Austin is also a tech sector with an affordability problem, Reyes said, and he has worked with health and human services there to try to avoid criminalizing homelessness.
Reyes said he would make sure officers spent time interacting with people on their beat and building relationships, so community members are familiar with them when they do have to respond to an incident. He said he has met with the Seattle Police Officers Guild, and he found that the hours officers work and their patrol areas are inconsistent.
“I don’t think that it’s good for building relationship in the community because of the hours they’re working, and their days off are not consistent,” Reyes said.

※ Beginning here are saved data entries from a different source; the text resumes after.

(** One sample of a byte memory.  An unknown read address throws and
    changes nothing.  Otherwise the read data is combinationally the
    little-endian word of the committed bytes, with zeros beyond the depth,
    whether or not a later check throws; the cycle throws exactly when a pin
    that matters is unknown and then keeps the memory; otherwise an enabled
    write at a rising edge out of reset replaces exactly the strobed bytes
    that lie below the depth. *)
Theorem byte_mem_cycle_spec c i p o :
  bm_ok c -> bm_pins_ok i -> b_shape p ->
  if bm_addr_known (raddr _ i) then
    exists o', wire_wf o' /\ wire_planes o' = fs_of (read_value DEPTH c (bm_addr (raddr _ i))) /\
      (forall n, 0 <= n < DB ->
         Z.testbit (bval (value_ (wire_planes o'))) n =
         Z.testbit (byte_at c (bm_addr (raddr _ i) + n / 8)) (n mod 8)) /\
      match bm_decide c i with
      | inl e => exists p', bm_cycle c i p o = (Throw (FourStateViolation e), (c, p', o')) /\ p_valid p' = false
      | inr (ck, w) => exists c' p', bm_cycle c i p o = (Ret tt, (c', p', o')) /\
          bm_ok c' /\ clock c' = ck /\ p_valid p' = false /\
          forall x, 0 <= x < DEPTH -> (memory c').[x] = bm_next c i w x
      end
  else exists p', bm_cycle c i p o =
    (Throw (FourStateViolation "byte_mem read address must be known"), (c, p', o)) /\ p_valid p' = false.
Proof.
  intros Hc Hi Hb. pose proof (bm_work_spec c i p o Hc Hi Hb) as H. unfold bm_cycle.
  destruct (bm_addr_known (raddr _ i)).
  2:{ rewrite H. eexists. split; [reflexivity | reflexivity]. }
  destruct H as (o' & Ho & Po & H). exists o'. split; [exact Ho|]. split; [exact Po|]. split.
  - rewrite Po. apply (read_value_spec c (bm_addr (raddr _ i)) Hc), bm_addr_nonneg, (bp_raddr _ Hi).
  - destruct (bm_decide c i) as [e|[ck w]]; destruct H as (p' & -> & Hp').
    + eexists. split; [reflexivity | reflexivity].
    + destruct (bm_xfer_spec c i p' ck w o' Hc Hi Hp') as (c' & -> & Hc' & Hck & Hm).
      do 2 eexists. split; [reflexivity|]. auto.
Qed.

(** The two-phase contract. *)
Definition byte_mem_is_kernel : Kernel Current Pending (Inputs T AW) (Outputs T) := {|
  k_discard := discard (T:=T);
  k_work := work AW DEPTH;
  k_xfer c p o := Ret (xfer (T:=T) c p o);
  k_reset c i p := Ret (reset AW c i p);
|}.
#[local] Existing Instance byte_mem_is_kernel.

Definition bm_k_staged (c : Current) p : Prop :=
  b_shape p /\ (p_valid p = true -> forall k, 0 <= k < SW -> (lanes p).[k] = true ->
    0 <= address p /\ k < DEPTH - address p /\ is_u 8 (bytes p).[k]).

Definition byte_mem_laws : KernelLaws Current Pending (Inputs T AW) (Outputs T).
Proof.
  refine {|
    k_ok := bm_ok; k_pins_ok := bm_pins_ok; k_outs_ok _ := True;
    k_idle c p := b_shape p /\ p_valid p = false; k_staged := bm_k_staged |}.
  - intros c p [Hb Hv]. split; [exact Hb | rewrite Hv; discriminate].
  - intros c p Hc [Hb _]. split; [exact Hb | reflexivity].
  - intros c i p o Hc Hi _ [Hb _]. pose proof (bm_work_spec c i p o Hc Hi Hb) as H.
    destruct (bm_addr_known (raddr _ i)).
    + destruct H as (o' & _ & _ & H). destruct (bm_decide c i) as [e|[ck w]]; destruct H as (p' & E & Hp');
        do 3 eexists; (split; [exact E | split; [exact I|]]).
      * split; [apply Hp' | apply Hp'].
      * split; [apply Hp' |]. intros _. apply (bm_staged_inv i p' ck w Hi Hp').
    + do 3 eexists. split; [exact H | split; [exact I|]]. split; [exact Hb | reflexivity].
  - intros c p o [_ Hv]. cbn. unfold xfer. rewrite Hv. reflexivity.
  - intros c p o Hc _ [Hb Hst]. cbn. unfold xfer. destruct (p_valid p) eqn:Ev; cbn [negb].
    + destruct (commit_bytes_spec c p Hc (Hst eq_refl)) as [Hok _].
      do 3 eexists. split; [reflexivity|]. split; [exact Hok|]. split; [split; [exact Hb | reflexivity] | exact I].
    + exists c, p, o. auto.
  - intros c i p Hc Hi [Hb _]. eexists. split; [reflexivity|]. split; [exact Hb|]. intros _ k Hk El. cbn in El.
    unfold nLanes in El. rewrite lookup_total_replicate_2 in El by lia. discriminate.
Defined.
End ByteSpec.
(* ===== verification/StorageTheorems.v ===== *)
(** * Layout theorems and storage witnesses

    The round trips of structure layouts and table signals, stated once over
    the laws of [WireSpec.v], and concrete instances of the storage contracts
    of [Dff.v], [Collection.v], [SyncMemSpec.v] and [ByteMemSpec.v]. *)

From Stdlib Require Import ZArith Lia String.
From stdpp Require Import base list numbers.
From S2P Require Import Prelude Bits BitsLogic BitsShift BitsArith FourState FourStateSpec Wire.
From S2P Require Import WireSpec SampledClock Kernel Dff Collection SyncMem SyncMemSpec ByteMem.
From S2P Require Import ByteMemSpec.

Section Structures.
Context {T : Type} (members : list (lawful_member T)) (T_default : T).
Context `{HLay : !StructLayout members}.

(** C39: structure layouts.  For a structure whose members each have a lawful
    layout, packing a valid value gives a well-formed word in which every
    member occupies its own slice, the first member in the most significant
    bits; unpacking inverts packing on valid values and packing inverts
    unpacking on well-formed words. *)
Theorem struct_layout_roundtrip :
  (forall x, struct_ok members x ->
     bits_wf (struct_pack (lm <$> members) x) /\
     struct_unpack (lm <$> members) T_default (struct_pack (lm <$> members) x) = x /\
     forall pre (m : lawful_member T) suf, members = pre ++ m :: suf ->
       extract (hw_width (field_type m)) (struct_pack (lm <$> members) x) (totalWidth (lm <$> suf)) =
       hw_pack (field_get m x)) /\
  (forall b, bits_wf b ->
     struct_ok members (struct_unpack (lm <$> members) T_default b) /\
     struct_pack (lm <$> members) (struct_unpack (lm <$> members) T_default b) = b).
Proof using HLay.
  split.
  - intros x Hx. split; [apply (struct_pack_spec members x Hx)|].
    split; [exact (struct_unpack_pack members T_default x Hx)|]. intros pre m suf E. exact (struct_extract_field members x pre m suf Hx E).
  - intros b Hb. split; [exact (struct_unpack_ok members T_default b Hb) | exact (struct_pack_unpack members T_default b Hb)].
Qed.
End Structures.

Section TableSignals.
Context {T : Type} `{HL : HardwareLaws T} `{IT : Inhabited T} (size : Z).
Context `{HF : TableFits size (hw_width T)}.
#[local] Existing Instance fs_inhabited.

(** Table signals.  Packing a table of element signals and slicing the
    packed value again are inverse to each other in both directions, without
    the mask check ever failing; a table signal made from a valid table is
    fully known and reads back that table. *)
Theorem table_signal_roundtrip :
  (forall w, twire_wf size w -> exists v : FourState (size * hw_width T),
     twire_packed size w = Ret v /\ fs_wf v /\ twire_fromPacked size v = Ret w) /\
  (forall v : FourState (size * hw_width T), fs_wf v -> exists w,
     twire_fromPacked size v = Ret w /\ twire_wf size w /\ twire_packed size w = Ret v) /\
  (forall t, table_ok size t -> exists w,
     twire_known size t = Ret w /\ twire_wf size w /\ twire_isFullyKnown size w = true /\ twire_value size w = t).
Proof using HF.
  pose proof (TW_pos size (proj1 HF)) as HTW.
  split; [|split].
  - intros w Hw. exists (twire_planes size w). split; [exact (twire_packed_ret size w Hw)|].
    pose proof (twire_planes_wf size w Hw) as Hp. split; [exact Hp|].
    destruct (twire_fromPacked_ret size (twire_planes size w) Hp) as (w' & -> & Hw' & E).
    f_equal. apply (twire_planes_inj size); assumption.
  - intros v Hv. destruct (twire_fromPacked_ret size v Hv) as (w & E & Hw & Ep).
    exists w. split; [exact E|]. split; [exact Hw|]. rewrite <- Ep. exact (twire_packed_ret size w Hw).
  - intros t Ht. destruct (twire_known_ret size t Ht) as (w & E & Hw & Ep).
    exists w. split; [exact E|]. split; [exact Hw|].
    pose proof (twire_isFullyKnown_planes size w Hw) as Ek. pose proof (twire_value_planes size w Hw) as Ev.
    rewrite Ep in Ek, Ev. split; [rewrite Ek; apply (fs_of_fullyKnown (W := size * hw_width T))|].
    etransitivity; [exact Ev|]. exact (hw_unpack_pack (T := table T size) t Ht).
Qed.
End TableSignals.

(** ** Concrete instances *)

Module StorageWitness.
(** A packet: a 4-bit tag, a table of three bytes and a 70-bit payload. *)
Record packet := mkPacket { tag : Bits 4; path : table (Bits 8) 3; body : Bits 70 }.

#[local] Instance byte_inhabited : Inhabited (Bits 8) := populate (bits_of_word 8 0).
#[local] Instance path_fits : TableFits 3 (hw_width (Bits 8)).
Proof. split; [reflexivity | reflexivity]. Qed.
#[local] Instance pos4 : PosWidth 4 := eq_refl.
#[local] Instance pos70 : PosWidth 70 := eq_refl.

Definition members : list (lawful_member packet) :=
  [LawfulMember (Member tag (fun v x => mkPacket v (path x) (body x))) (bits_laws 4);
   LawfulMember (Member path (fun v x => mkPacket (tag x) v (body x))) (table_laws 3);
   LawfulMember (Member body (fun v x => mkPacket (tag x) (path x) v)) (bits_laws 70)].

Lemma packet_layout : StructLayout members.
Proof.
  constructor.
  - discriminate.
  - intros m v x Hm. apply list_elem_of_In in Hm.
    destruct Hm as [<-|[<-|[<-|[]]]]; reflexivity.
  - intros i j m k v x Hij Hi Hj.
    destruct i as [|[|[|i]]]; cbn in Hi; try discriminate; injection Hi as <-;
      destruct j as [|[|[|j]]]; cbn in Hj; try discriminate; injection Hj as <-; try congruence; reflexivity.
  - intros [t1 p1 b1] [t2 p2 b2] H.
    pose proof (H _ (list_elem_of_here _ _)) as H1. cbn in H1.
    pose proof (H _ (list_elem_of_further _ _ _ (list_elem_of_here _ _))) as H2. cbn in H2.
    pose proof (H _ (list_elem_of_further _ _ _ (list_elem_of_further _ _ _ (list_elem_of_here _ _)))) as H3. cbn in H3.
    subst. reflexivity.
Qed.

Definition sample_packet : packet :=
  mkPacket (bits_of_word 4 5) (mkTable [bits_of_word 8 1; bits_of_word 8 2; bits_of_word 8 255])
    (bits_not (bits_of_word 70 0)).

Lemma sample_packet_ok : struct_ok members sample_packet.
Proof.
  intros m Hm. apply list_elem_of_In in Hm. destruct Hm as [<-|[<-|[<-|[]]]].
  - apply bits_wfb_sound. reflexivity.
  - split; [reflexivity|]. repeat (apply Forall_cons_2; [apply bits_wfb_sound; reflexivity|]). apply Forall_nil_2.
  - apply bits_wfb_sound. vm_compute. reflexivity.
Qed.

Lemma struct_layout_roundtrip_witness :
  struct_unpack (lm <$> members) sample_packet (struct_pack (lm <$> members) sample_packet) = sample_packet.
Proof.
  pose proof (struct_layout_roundtrip members sample_packet (HLay := packet_layout)) as [P _].
  destruct (P sample_packet sample_packet_ok) as (_ & E & _). exact E.
Defined.

Definition sample_table : table (Bits 8) 3 := mkTable [bits_of_word 8 7; bits_of_word 8 0; bits_of_word 8 128].

Lemma table_signal_roundtrip_witness :
  exists w, twire_known 3 sample_table = Ret w /\ twire_isFullyKnown 3 w = true /\ twire_value 3 w = sample_table.
Proof.
  pose proof (table_signal_roundtrip (T := Bits 8) 3) as (_ & _ & P).
  destruct (P sample_table) as (w & E & _ & K & V).
  - split; [reflexivity|]. repeat (apply Forall_cons_2; [apply bits_wfb_sound; reflexivity|]). apply Forall_nil_2.
  - exists w. auto.
Defined.

(** A register at a rising edge with its enable high takes its data pin. *)
Definition register : dffe.t Z :=
  dffe.mk (dffe_kernel.mkInputs (fs_bool true : pin) (fs_bool false) (fs_bool true) 9 0) 4
    (dffe_kernel.mkCurrent 4 false) (dffe_kernel.mkPending 4 false false).

Lemma dffe_cycle_spec_witness :
  dffe_cycle register =
  (Ret tt, dffe.mk (dffe.pins register) 9 (dffe_kernel.mkCurrent 9 true) (dffe_kernel.mkPending 9 true false)).
Proof.
  pose proof (dffe_cycle_spec register) as P. cbn in P. apply P.
  split; [apply fs_bool_wf|]. split; apply fs_bool_wf.
Defined.

(** A collection of two registers, both visited in one cycle. *)
#[local] Instance cur_inhabited : Inhabited (dffe_kernel.Current Z) := populate (dffe_kernel.mkCurrent 0 false).
#[local] Instance pend_inhabited : Inhabited (dffe_kernel.Pending Z) := populate (dffe_kernel.mkPending 0 false false).

Definition edge (x : Z) : dffe_kernel.Inputs Z :=
  dffe_kernel.mkInputs (fs_bool true : pin) (fs_bool false) (fs_bool true) x 0.
Definition bank : collection_storage (dffe_kernel.Current Z) (dffe_kernel.Pending Z) :=
  mkCollection (replicate 2 (dffe_kernel.mkCurrent 0 false)) (replicate 2 (dffe_kernel.mkPending 0 false false))
    [false; false] 0.

Lemma bank_inv : coll_inv (HL := dffe_laws) bank.
Proof.
  constructor; try reflexivity; intros i Hi; change (0 <= i < 2) in Hi;
    (assert (E : i = 0 \/ i = 1) by lia; destruct E as [-> | ->]); cbn; auto.
Qed.


(** A two-port memory of three 16-bit words at a write-and-read edge. *)
#[local] Instance pos2 : PosWidth 2 := eq_refl.
#[local] Instance pos16 : PosWidth 16 := eq_refl.
#[local] Instance word16_inhabited : Inhabited (wire (Bits 16)) := populate (fs_x (bits_of_word 16 0)).

Definition word16 (x : Z) : wire (Bits 16) := fs_of (bits_of_word 16 x).
Definition addr2 (x : Z) : wire (Bits 2) := fs_of (bits_of_word 2 x).
Definition mem_current : sync_mem_kernel.Current (Bits 16) :=
  sync_mem_kernel.mkCurrent (T := Bits 16) (replicate 3 (bits_of_word 16 257))
    (replicate 2 (word16 0)) [true; false] [1; 0] false.
Definition mem_pending : sync_mem_kernel.Pending (Bits 16) :=
  sync_mem_kernel.mkPending (T := Bits 16) (replicate 2 (word16 0)) [false; false] [false; false] [1; 0]
    (bits_of_word 16 0) 0 false false false.
Definition mem_pins : sync_mem_kernel.Inputs (Bits 16) 2 :=
  sync_mem_kernel.mkInputs (T := Bits 16) 2 (fs_bool true) (fs_bool false) [fs_bool false; fs_bool true]
    [addr2 0; addr2 1] (fs_bool true) (addr2 1) (word16 65535) (addr2 2).
Definition mem_outs : sync_mem_kernel.Outputs (Bits 16) :=
  sync_mem_kernel.mkOutputs (T := Bits 16) (replicate 2 (word16 0)) [Some (fs_bool true); None].


(** A byte memory of five bytes: a 16-bit access at the last byte, whose
    second lane lies beyond the depth. *)
#[local] Instance pos3 : PosWidth 3 := eq_refl.
Definition addr3 (x : Z) : wire (Bits 3) := fs_of (bits_of_word 3 x).
Definition bm_current : byte_mem_kernel.Current := byte_mem_kernel.mkCurrent [1; 2; 3; 4; 5] false.
Definition bm_pending : byte_mem_kernel.Pending := byte_mem_kernel.mkPending [0; 0] [false; false] 0 false false.
Definition bm_pins : byte_mem_kernel.Inputs (Bits 16) 3 :=
  byte_mem_kernel.mkInputs (T := Bits 16) 3 (fs_bool true) (fs_bool false) (addr3 4) (fs_bool true)
    (addr3 4) (word16 513) (addr2 3).

Lemma byte_mem_cycle_spec_witness :
  exists o' c' p', bm_cycle 3 5 bm_current bm_pins bm_pending (word16 0) = (Ret tt, (c', p', o')) /\
    forall x, 0 <= x < 5 ->
      (byte_mem_kernel.memory c').[x] = bm_next 3 bm_current bm_pins true x.
Proof.
  pose proof (byte_mem_cycle_spec (T := Bits 16) 3 5) as P.
  specialize (P ltac:(lia) ltac:(reflexivity) bm_current bm_pins bm_pending (word16 0)).
  assert (E : bm_addr_known 3 (byte_mem_kernel.raddr 3 bm_pins) = true) by (vm_compute; reflexivity).
  assert (D : bm_decide 3 bm_current bm_pins = inr (true, true)) by (vm_compute; reflexivity).
  rewrite E, D in P. destruct P as (o' & _ & _ & _ & c' & p' & Ec & _ & _ & _ & Hm).
  - constructor; [reflexivity|]. repeat (apply Forall_cons_2; [unfold is_u; lia|]). apply Forall_nil_2.
  - constructor; try apply fs_bool_wf; apply fs_wfb_sound; vm_compute; reflexivity.
  - reflexivity.
  - exists o', c', p'. split; [exact Ec | exact Hm].
Defined.
End StorageWitness.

Austin officers have to meet with business and community leaders on their beat and create a “Neighborhood Portfolio Report,” he said, which assesses the different policing needs and expectations of that area.
The Austin assistant chief mentioned earlier how his officers were all required to have a taser before heading out on patrol, and are also equipped with other nonlethal tools.
One officer that responded to Charleena Lyles’ apartment did not bring his taser, because the batteries had died; he was later suspended for two days without pay. Johnson brought up that fact with Reyes.
“What engagement have you had with communities of color that makes you qualified to address communities of color?” Johnson asked.
Reyes said he was involved in the work conducted with the Austin Justice Coalition and local NAACP to craft policy for body-worn cameras a year before they were implemented.
Reyes took a question about how he would handle the need to discipline officers when those matters are often complicated by SPOG.
A chief has to have a working relationship with the police union, he said, but “policies are policies.”
“I’m not really concerned about the union weighing in on decision-making that I’m going to make, because I’m going to do what’s right,” Reyes said. “And if they violated policy or they violated the law, then they need to be held accountable — and in Texas it’s much easier in a right-to-work state, but that’s a standard that I think should be everywhere.”